Legally, drunkenness is measured by blood alcohol content. The legal limit in all 50 states for people 21 years of age and older is .08 percent. That can be about four drinks, depending on the amount and type of alcohol consumed and the weight of the individual. At this level of blood alcohol content, a person's muscle coordination deteriorates and they may have difficulty concentrating and processing information. What that means for a driver is the potential to drive too fast or erratically, to miss traffic signals or to make poor judgments about normal encounters with other vehicles or pedestrians.
Even at lower BAC levels, some impairment of judgment, coordination and alertness can occur. Most states have lower BAC level limits for drivers under the age of 21 and commercial drivers. As few as two drinks have the potential to impair a driver's ability to drive safely.

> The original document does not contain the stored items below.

(* ===== verification/Pipe.v ===== *)
(** * Pipes (kernel/pipe.c)

    A pipe is shared by processes that read and write it under [pi->lock].  One
    iteration of the loops of [pipewrite] and [piperead] is one definition;
    [pipewrite] and [piperead] run them up to the next [sleep] or the return, and
    the step relation interleaves the iterations of all processes, which matters
    because [kill] does not take the pipe's lock.  User memory is that of [Vm]. *)

From stdpp Require Import base numbers list strings relations.
From S2P Require Import Prelude Layout Kalloc Vm.
Local Open Scope Z_scope.

Definition PIPESIZE : Z := 512.

Record pipe : Type := Pipe {
  data : Z → Z;
  nread : Z;
  nwrite : Z;
  readopen : Z;
  writeopen : Z;
}.

Definition set_nread (v : Z) (p : pipe) : pipe := Pipe (data p) v (nwrite p) (readopen p) (writeopen p).
Definition set_readopen (v : Z) (p : pipe) : pipe := Pipe (data p) (nread p) (nwrite p) v (writeopen p).
Definition set_writeopen (v : Z) (p : pipe) : pipe := Pipe (data p) (nread p) (nwrite p) (readopen p) v.

(** [pi->data[pi->nwrite++ % PIPESIZE] = ch]. *)
Definition put (ch : Z) (p : pipe) : pipe :=
  Pipe (upd (data p) (nwrite p mod PIPESIZE) ch) (nread p) (u32 (nwrite p + 1)) (readopen p) (writeopen p).

(** The two sleep channels, [&pi->nread] and [&pi->nwrite]. *)
Inductive pchan : Type := ChRead | ChWrite.

#[global] Instance pchan_eq_dec : EqDecision pchan.
Proof. solve_decision. Defined.

(** A call in progress: where it stands with respect to the lock. *)
Inductive pcall : Type := CWrite | CRead.

Inductive ppc : Type :=
| AtEntry                  (* before the first acquire *)
| AtWait                   (* piperead's first loop, lock held *)
| AtLoop (i : Z)           (* pipewrite's loop, piperead's second loop, lock held *)
| Asleep (c : pchan) (i : Z)
| Woken (i : Z)            (* to take the lock again inside sleep *)
| Returned (r : Z).

Record pproc : Type := PProc {
  q_call : pcall;
  q_pagetable : Z;
  q_addr : Z;
  q_n : Z;
  q_killed : Z;
  q_pc : ppc;
}.

Definition set_pc (c : ppc) (q : pproc) : pproc :=
  PProc (q_call q) (q_pagetable q) (q_addr q) (q_n q) (q_killed q) c.
Definition set_qkilled (v : Z) (q : pproc) : pproc :=
  PProc (q_call q) (q_pagetable q) (q_addr q) (q_n q) v (q_pc q).

Record pstate : Type := PState {
  vms : kstate;
  pi : pipe;
  holder : option nat;
  users : list pproc;
}.

Definition set_vms (v : kstate) (s : pstate) : pstate := PState v (pi s) (holder s) (users s).
Definition set_pi (f : pipe → pipe) (s : pstate) : pstate := PState (vms s) (f (pi s)) (holder s) (users s).
Definition set_holder (h : option nat) (s : pstate) : pstate := PState (vms s) (pi s) h (users s).
Definition set_users (f : list pproc → list pproc) (s : pstate) : pstate :=
  PState (vms s) (pi s) (holder s) (f (users s)).

(** [wakeup] on one of the pipe's channels. *)
Definition wake (c : pchan) (q : pproc) : pproc :=
  match q_pc q with
  | Asleep c' i => if decide (c' = c) then set_pc (Woken i) q else q
  | _ => q
  end.

Definition pwakeup (c : pchan) : M pstate unit := modify (set_users (fmap (wake c))).

Section Pipe.
Context `{L : Linker}.

(** How one iteration of a loop ends. *)
Inductive pnext : Type :=
| Again (i : Z) (ch : Z)   (* next iteration; [ch] was moved *)
| Enter                    (* piperead: out of the first loop *)
| Sleeps (c : pchan)
| Returns (r : Z)
| Faults (r : Z) (ch : Z). (* piperead: [ch] was taken but could not be stored *)

(** One iteration of [pipewrite]'s loop, and what follows it. *)
Definition pipewrite_iter (q : pproc) (i : Z) : M pstate pnext :=
  p ← gets pi;
  if i <? q_n q then
    if (readopen p =? 0) || nonzero (q_killed q) then mret (Returns (-1))
    else if nwrite p =? u32 (nread p + PIPESIZE) then
      pwakeup ChRead;; mret (Sleeps ChWrite)
    else
      r ← zoom vms set_vms (copyin (q_pagetable q) (u64 (q_addr q + i)) 1);
      if r.1 =? -1 then pwakeup ChRead;; mret (Returns i)
      else
        let ch := List.hd 0 r.2 in
        modify (set_pi (put ch));; mret (Again (i + 1) ch)
  else pwakeup ChRead;; mret (Returns i).

(** The first loop of [piperead]. *)
Definition piperead_wait (q : pproc) : M pstate pnext :=
  p ← gets pi;
  if (nread p =? nwrite p) && nonzero (writeopen p) then
    if nonzero (q_killed q) then mret (Returns (-1)) else mret (Sleeps ChRead)
  else mret Enter.

(** One iteration of its second loop, and what follows it. *)
Definition piperead_iter (q : pproc) (i : Z) : M pstate pnext :=
  p ← gets pi;
  if i <? q_n q then
    if nread p =? nwrite p then pwakeup ChWrite;; mret (Returns i)
    else
      let ch := data p (nread p mod PIPESIZE) in
      modify (set_pi (set_nread (u32 (nread p + 1))));;
      r ← zoom vms set_vms (copyout (q_pagetable q) (u64 (q_addr q + i)) [ch]);
      if r =? -1 then pwakeup ChWrite;; mret (Faults i ch)
      else mret (Again (i + 1) ch)
  else pwakeup ChWrite;; mret (Returns i).

(** [pipewrite] from index [i] on to its return or the next sleep. *)
Fixpoint pipewrite_loop (fuel : nat) (q : pproc) (i : Z) : M pstate pnext :=
  r ← pipewrite_iter q i;
  match r with
  | Again i' _ => match fuel with O => diverge | S f => pipewrite_loop f q i' end
  | r => mret r
  end.

Definition pipewrite (q : pproc) : M pstate pnext := pipewrite_loop (Z.to_nat (q_n q)) q 0.

Fixpoint piperead_loop (fuel : nat) (q : pproc) (i : Z) : M pstate pnext :=
  r ← piperead_iter q i;
  match r with
  | Again i' _ => match fuel with O => diverge | S f => piperead_loop f q i' end
  | r => mret r
  end.

Definition piperead (q : pproc) : M pstate pnext :=
  r ← piperead_wait q;
  match r with
  | Enter => piperead_loop (Z.to_nat (q_n q)) q 0
  | r => mret r
  end.

(** [pipeclose] at the pipe [a] in memory: the result says whether it was freed. *)
Definition pipeclose (a : Z) (writable : bool) : M pstate unit :=
  (if writable then modify (set_pi (set_writeopen 0));; pwakeup ChRead
   else modify (set_pi (set_readopen 0));; pwakeup ChWrite);;
  p ← gets pi;
  when ((readopen p =? 0) && (writeopen p =? 0)) (zoom vms set_vms (kfree a)).

(** ** All processes together *)

(** Bytes entering and leaving the pipe. *)
Inductive event : Type := Put (ch : Z) | Get (ch : Z).

(** The process [k], at index [i] of its loop, continues as the iteration says;
    sleeping and returning release the lock. *)
Definition continue (k : nat) (i : Z) (r : pnext) (s : pstate) : pstate :=
  let at_pc c s := set_users (λ us, match us !! k with Some q => <[k := set_pc c q]> us | None => us end) s in
  match r with
  | Again i' _ => at_pc (AtLoop i') s
  | Enter => at_pc (AtLoop 0) s
  | Sleeps c => set_holder None (at_pc (Asleep c i) s)
  | Returns v | Faults v _ => set_holder None (at_pc (Returned v) s)
  end.

Definition put_event (r : pnext) : list event := match r with Again _ ch => [Put ch] | _ => [] end.
Definition get_event (r : pnext) : list event :=
  match r with Again _ ch | Faults _ ch => [Get ch] | _ => [] end.

(** Where a call goes when it gets the lock. *)
Definition resume (q : pproc) : option ppc :=
  match q_call q, q_pc q with
  | CWrite, AtEntry => Some (AtLoop 0)
  | CWrite, Woken i => Some (AtLoop i)
  | CRead, AtEntry | CRead, Woken _ => Some AtWait
  | _, _ => None
  end.

(** [kill] (proc.c): the flag, and the wakeup of a sleeping process. *)
Definition kill_user (q : pproc) : pproc :=
  let q' := set_qkilled 1 q in
  match q_pc q with Asleep _ i => set_pc (Woken i) q' | _ => q' end.

Inductive pstep : pstate → list event → pstate → Prop :=
| p_acquire s k q c :
    holder s = None → users s !! k = Some q → resume q = Some c →
    pstep s [] (set_users (λ us, <[k := set_pc c q]> us) (set_holder (Some k) s))
| p_write s k q i r s' :
    holder s = Some k → users s !! k = Some q → q_call q = CWrite → q_pc q = AtLoop i →
    pipewrite_iter q i s = Ret (r, s') → pstep s (put_event r) (continue k i r s')
| p_wait s k q r s' :
    holder s = Some k → users s !! k = Some q → q_call q = CRead → q_pc q = AtWait →
    piperead_wait q s = Ret (r, s') → pstep s [] (continue k 0 r s')
| p_read s k q i r s' :
    holder s = Some k → users s !! k = Some q → q_call q = CRead → q_pc q = AtLoop i →
    piperead_iter q i s = Ret (r, s') → pstep s (get_event r) (continue k i r s')
| p_close s a w s' :
    holder s = None → pipeclose a w s = Ret (tt, s') → pstep s [] s'
| p_kill s k q :
    users s !! k = Some q → pstep s [] (set_users (λ us, <[k := kill_user q]> us) s)
| p_call s q : q_pc q = AtEntry → pstep s [] (set_users (λ us, us ++ [q]) s)
| p_memory s v : pstep s [] (set_vms v s).

(** Runs with the bytes that went through, in order. *)
Inductive prun : pstate → list event → pstate → Prop :=
| prun_nil s : prun s [] s
| prun_step s es s1 es' s2 : prun s es s1 → pstep s1 es' s2 → prun s (es ++ es') s2.

Definition puts (es : list event) : list Z := omap (λ e, match e with Put ch => Some ch | _ => None end) es.
Definition gets_of (es : list event) : list Z := omap (λ e, match e with Get ch => Some ch | _ => None end) es.

(** ** The pipe as a queue *)

(** The bytes in the buffer, oldest first. *)
Definition queue (p : pipe) : list Z :=
  (λ k, data p ((nread p + Z.of_nat k) mod PIPESIZE)) <$> seq 0 (Z.to_nat (u32 (nwrite p - nread p))).

(** The counters are 32-bit and at most [PIPESIZE] apart. *)
Definition pipe_ok (p : pipe) : Prop :=
  0 ≤ nread p < 2 ^ 32 ∧ 0 ≤ nwrite p < 2 ^ 32 ∧ u32 (nwrite p - nread p) ≤ PIPESIZE.

Lemma queue_length p : length (queue p) = Z.to_nat (u32 (nwrite p - nread p)).
Proof. unfold queue. by rewrite length_fmap, length_seq. Qed.

Lemma full_iff p : pipe_ok p → nwrite p = u32 (nread p + PIPESIZE) ↔ u32 (nwrite p - nread p) = PIPESIZE.
Proof. intros (H1 & H2 & H3). unfold u32, PIPESIZE in *. split; intros; lia. Qed.

Lemma empty_iff p : pipe_ok p → nread p = nwrite p ↔ queue p = [].
Proof.
  intros (H1 & H2 & H3). rewrite <- (length_zero_iff_nil (queue p)), queue_length. unfold u32 in *. lia.
Qed.

Lemma put_queue p ch :
  pipe_ok p → nwrite p ≠ u32 (nread p + PIPESIZE) → pipe_ok (put ch p) ∧ queue (put ch p) = queue p ++ [ch].
Proof.
  intros Hok Hf. rewrite full_iff in Hf by done. pose proof Hok as (H1 & H2 & H3).
  assert (E : u32 (u32 (nwrite p + 1) - nread p) = u32 (nwrite p - nread p) + 1) by (unfold u32, PIPESIZE in *; lia).
  assert (Hb : 0 ≤ u32 (nwrite p - nread p)) by (unfold u32; lia).
  split; [unfold pipe_ok, put; simpl; rewrite E; unfold u32 in *; lia|].
  unfold queue, put. simpl. rewrite E, Z2Nat.inj_add, Nat.add_1_r, seq_S, fmap_app by lia. f_equal.
  - apply list_fmap_ext. intros i k Hk. apply lookup_seq in Hk as [-> Hk]. apply upd_ne. unfold u32, PIPESIZE in *. lia.
  - simpl. f_equal. replace ((nread p + Z.of_nat (Z.to_nat (u32 (nwrite p - nread p)))) mod PIPESIZE)
      with (nwrite p mod PIPESIZE) by (unfold u32, PIPESIZE in *; lia). apply upd_eq.
Qed.

Lemma get_queue p :
  pipe_ok p → nread p ≠ nwrite p →
  let p' := set_nread (u32 (nread p + 1)) p in
  pipe_ok p' ∧ queue p = data p (nread p mod PIPESIZE) :: queue p'.
Proof.
  intros (H1 & H2 & H3) Hne. simpl.
  assert (E : u32 (nwrite p - u32 (nread p + 1)) = u32 (nwrite p - nread p) - 1) by (unfold u32, PIPESIZE in *; lia).
  assert (Hb : 1 ≤ u32 (nwrite p - nread p)) by (unfold u32; lia).
  split; [unfold pipe_ok; simpl; rewrite E; unfold u32 in *; lia|].
  unfold queue. simpl. rewrite E. destruct (Z.to_nat (u32 (nwrite p - nread p))) as [|n] eqn:En; [lia|].
  replace (Z.to_nat (u32 (nwrite p - nread p) - 1)) with n by lia. simpl. f_equal; [f_equal; f_equal; lia|].
  rewrite <- fmap_S_seq, <- list_fmap_compose. apply list_fmap_ext. intros i k _. simpl. f_equal. unfold u32, PIPESIZE. lia.
Qed.
End Pipe.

Law enforcement uses BAC level tests to determine if a driver is legally impaired. In Rhode Island, implied consent law means that anyone who drives within the state implicitly consents to a blood alcohol test if they are stopped on suspicion of drunk driving. What this means is that a driver has the option to potentially avoid a DUI charge by refusing to take a blood alcohol test, but the refusal itself is a punishable offense. Penalties include a mandatory six-month driver's license suspension along with possible fines.